07 June 2010

Doctor Who: Vincent and the Doctor

This has been the first episode of this series that I’ve had to wait until after the broadcast on either BBC1 or BBC1 in HD to catch up with it. As a result, I couldn’t help but see Facebook and Twitter updates from friends. Fortunately, no spoilers beyond what I already knew. When most of my friends, if not all, had admitted to shedding a tear, I had imagined a mawkish scene to do with Vincent van Gogh’s suicide. Easy to resist, thought I, because it takes a very well written, directed and acted scene to get me choked up…

This episode of Doctor Who did something that has never been done before. Oh, we’ve had the jokes about the Doctor meeting luminaries like Leonardo da Vinci, and we had the delightfully daft romps with Charles Dickens, William Shakespeare, H.G.Wells and Agatha Christie earlier, but this one did something different. It wasn’t just a wheeze about meeting famous historical figures from Earth, although it did have that element to it, but it humanised said historical figure. I think the London Metro review (7 June 2010) got it bang on when they said this episode managed to pull off something that could have gone so horribly wrong. They were talking about the scene towards the end when the Doctor and Amy bring Vincent to the Musee d’Orsay in Paris, which is holding an exhibition of Vincent van Gogh’s art.

It choked me up and had me grasping for my hankie.

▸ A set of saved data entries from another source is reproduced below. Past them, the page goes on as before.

(** * Maestro MCP server: flow-document builder, process runner,
      execution orchestrator and device inventory

    A shallow embedding of [src/maestro-client.ts].

    Conventions of the embedding.
    - A JavaScript string is a [string]: the sequence of its characters.
    - [params?: any] ranges over plain data, the values a decoded tool call
      carries: [undefined], [null], booleans, numbers, strings, arrays and
      objects.  An object is the list of its own enumerable properties in
      the order [Object.entries] visits them.
    - Numbers stay abstract: the runtime provides their decimal rendering
      ([String(n)]) and the finiteness test that [JSON.stringify] applies.
    - A statement that throws is the [Throw] case of [result]; a promise
      comes to an [outcome]: resolved, rejected, or pending for ever.
    - File-system calls and child processes are effects: every call is
      appended to a log and its outcome is read from an environment. *)

From Stdlib Require Import String Ascii ZArith DecimalString.
From stdpp Require Import gmap strings list.

Local Open Scope string_scope.
#[local] Arguments String.append !s1 s2 : simpl nomatch.

(** ** Text helpers *)

Definition dquote_char : ascii := "034"%char.
Definition backslash_char : ascii := "092"%char.

Definition dq : string := String dquote_char EmptyString.
Definition bs : string := String backslash_char EmptyString.
Definition nl : string := String "010"%char EmptyString.

(** [Array.prototype.join]. *)
Definition join (sep : string) (parts : list string) : string :=
  String.concat sep parts.

(** [s.replace(/c/g, r)] for a pattern that is the single character [c] and
    a replacement [r] without [$]. *)
Fixpoint replace_all (c : ascii) (r : string) (s : string) : string :=
  match s with
  | EmptyString => EmptyString
  | String a rest =>
      if Ascii.eqb a c then r ++ replace_all c r rest
      else String a (replace_all c r rest)
  end.

(** Decimal rendering of an array index. *)
Definition index_to_string (i : nat) : string :=
  NilEmpty.string_of_uint (Nat.to_uint i).

Definition bool_to_string (b : bool) : string :=
  if b then "true" else "false".

(** ** JavaScript values *)

Set Warnings "-register-all,-clear-no-such-hyp".

Inductive value {number : Type} : Type :=
  | VUndefined
  | VNull
  | VBool (b : bool)
  | VNum (n : number)
  | VStr (s : string)
  | VArr (items : list value)
  | VObj (props : list (string * value)).
Arguments value : clear implicits.

Inductive js_type := TUndefined | TObject | TBoolean | TNumber | TString.

Definition typeof {number} (v : value number) : js_type :=
  match v with
  | VUndefined => TUndefined
  | VNull | VArr _ | VObj _ => TObject
  | VBool _ => TBoolean
  | VNum _ => TNumber
  | VStr _ => TString
  end.

Definition is_type (t u : js_type) : bool :=
  match t, u with
  | TUndefined, TUndefined | TObject, TObject | TBoolean, TBoolean
  | TNumber, TNumber | TString, TString => true
  | _, _ => false
  end.

Definition Array_isArray {number} (v : value number) : bool :=
  match v with VArr _ => true | _ => false end.

Definition is_null {number} (v : value number) : bool :=
  match v with VNull => true | _ => false end.

(** What went wrong when a statement throws or a promise rejects. *)
Inductive exn :=
  | TypeError (msg : string)
  | SyntaxError (msg : string)
  | SystemError (msg : string).

Inductive result (A : Type) : Type :=
  | Ok (a : A)
  | Throw (e : exn).
Arguments Ok {A} a.
Arguments Throw {A} e.

(** The part of the JavaScript runtime the client relies on. *)
Class Runtime (number : Type) := {
  Number_toString : number -> string;
  Number_isFinite : number -> bool;
  Number_isTruthy : number -> bool;
  String_toLowerCase : string -> string;
  JSON_parse : string -> result (value number);
}.

(** A runtime whose numbers are the integers, for worked examples. *)
Definition Z_to_string (z : Z) : string :=
  NilZero.string_of_int (Z.to_int z).

Definition ascii_lower (c : ascii) : ascii :=
  let n := nat_of_ascii c in
  if (65 <=? n)%nat && (n <=? 90)%nat then ascii_of_nat (n + 32) else c.

Fixpoint string_lower (s : string) : string :=
  match s with
  | EmptyString => EmptyString
  | String c rest => String (ascii_lower c) (string_lower rest)
  end.

(** [JSON.parse] of the example runtime knows the documents listed in
    [known]; any other text is a syntax error. *)
Definition table_parse {number} (known : list (string * value number))
    (text : string) : result (value number) :=
  match List.find (fun entry => String.eqb (fst entry) text) known with
  | Some entry => Ok (snd entry)
  | None => Throw (SyntaxError "Unexpected token")
  end.

Definition integer_runtime (known : list (string * value Z)) : Runtime Z := {|
  Number_toString := Z_to_string;
  Number_isFinite := fun _ => true;
  Number_isTruthy := fun z => negb (z =? 0)%Z;
  String_toLowerCase := string_lower;
  JSON_parse := table_parse known;
|}.

(** ** Flow document builder *)

Section Builder.
Context {number : Type} `{!Runtime number}.

(** [QuoteJSONString], character by character. *)
Definition hex_digit (n : nat) : ascii :=
  nth n ["0"; "1"; "2"; "3"; "4"; "5"; "6"; "7"; "8"; "9";
         "a"; "b"; "c"; "d"; "e"; "f"]%char "0"%char.

Definition json_escape_char (c : ascii) : string :=
  let n := nat_of_ascii c in
  if Ascii.eqb c dquote_char then bs ++ dq
  else if Ascii.eqb c backslash_char then bs ++ bs
  else if (n =? 8)%nat then bs ++ "b"
  else if (n =? 9)%nat then bs ++ "t"
  else if (n =? 10)%nat then bs ++ "n"
  else if (n =? 12)%nat then bs ++ "f"
  else if (n =? 13)%nat then bs ++ "r"
  else if (n <? 32)%nat then
    bs ++ "u00" ++ String (hex_digit (n / 16)) (String (hex_digit (n mod 16)) "")
  else String c "".

Fixpoint json_escape (s : string) : string :=
  match s with
  | EmptyString => EmptyString
  | String c rest => json_escape_char c ++ json_escape rest
  end.

Definition json_quote (s : string) : string := dq ++ json_escape s ++ dq.

(** [JSON.stringify(v)]; [None] is the result [undefined]. Inside an array
    [undefined] is written [null]; inside an object the property is left
    out. *)
Fixpoint JSON_stringify (v : value number) : option string :=
  match v with
  | VUndefined => None
  | VNull => Some "null"
  | VBool b => Some (bool_to_string b)
  | VNum n => Some (if Number_isFinite n then Number_toString n else "null")
  | VStr s => Some (json_quote s)
  | VArr items =>
      Some ("[" ++ join "," (map (fun e => default "null" (JSON_stringify e)) items) ++ "]")
  | VObj props =>
      Some ("{" ++ join ","
              (omap (fun kv => match JSON_stringify (snd kv) with
                               | Some text => Some (json_quote (fst kv) ++ ":" ++ text)
                               | None => None
                               end) props) ++ "}")
  end.

(** A template literal writes [undefined] as the word. *)
Definition interpolate (text : option string) : string :=
  default "undefined" text.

Other lovely touches included the quick scene early on about accents and languages. Speaking of which, I adored the way Bill Nighy’s museum guide pronounced “van Gogh” as close to the proper Dutch way as an Englishman can get. Such a relief to not hear “van Go” or “van Goff”. Okay, the Doctor does, but that’s explained away. The ginger bit was fun, too, but I wonder if that will be misrepresented again.

I liked the monster. I was fascinated by some responses to the online version of the review in the UK's Telegraph newspaper who suggested that the monster could be read as an allegory to mental illness, specifically Vincent’s mental illness. Yet, equally, I think it can be taken at face value where the simple allusion is to the monster being an outcast through a physical handicap and thus lashing out – sort of a bit like Vincent in the village where he was living and working. And the reason why Vincent could see it and no one else could was from how Vincent interprets colours

But what also got me was how they handled the Rory situation. Subtle. Very subtle, and moving as a result.

In summary, I think this was one of those experimental Doctor Who episodes. So much could have gone wrong if, as I wrote above, it had the wrong director and/or the actors didn’t interpret the script the right way. In this case, I think they did. Not only did it pull off an incredibly difficult trick of making someone who could so easily have been pure caricature truly, achingly human, it showed the Doctor as someone with empathy. As someone who cares, truly, and might get hurt in the process. As someone who might have cracked through that barrier of being righteous to the point of not caring for the people in his life…

But for that, time will tell. Only a few more episodes left.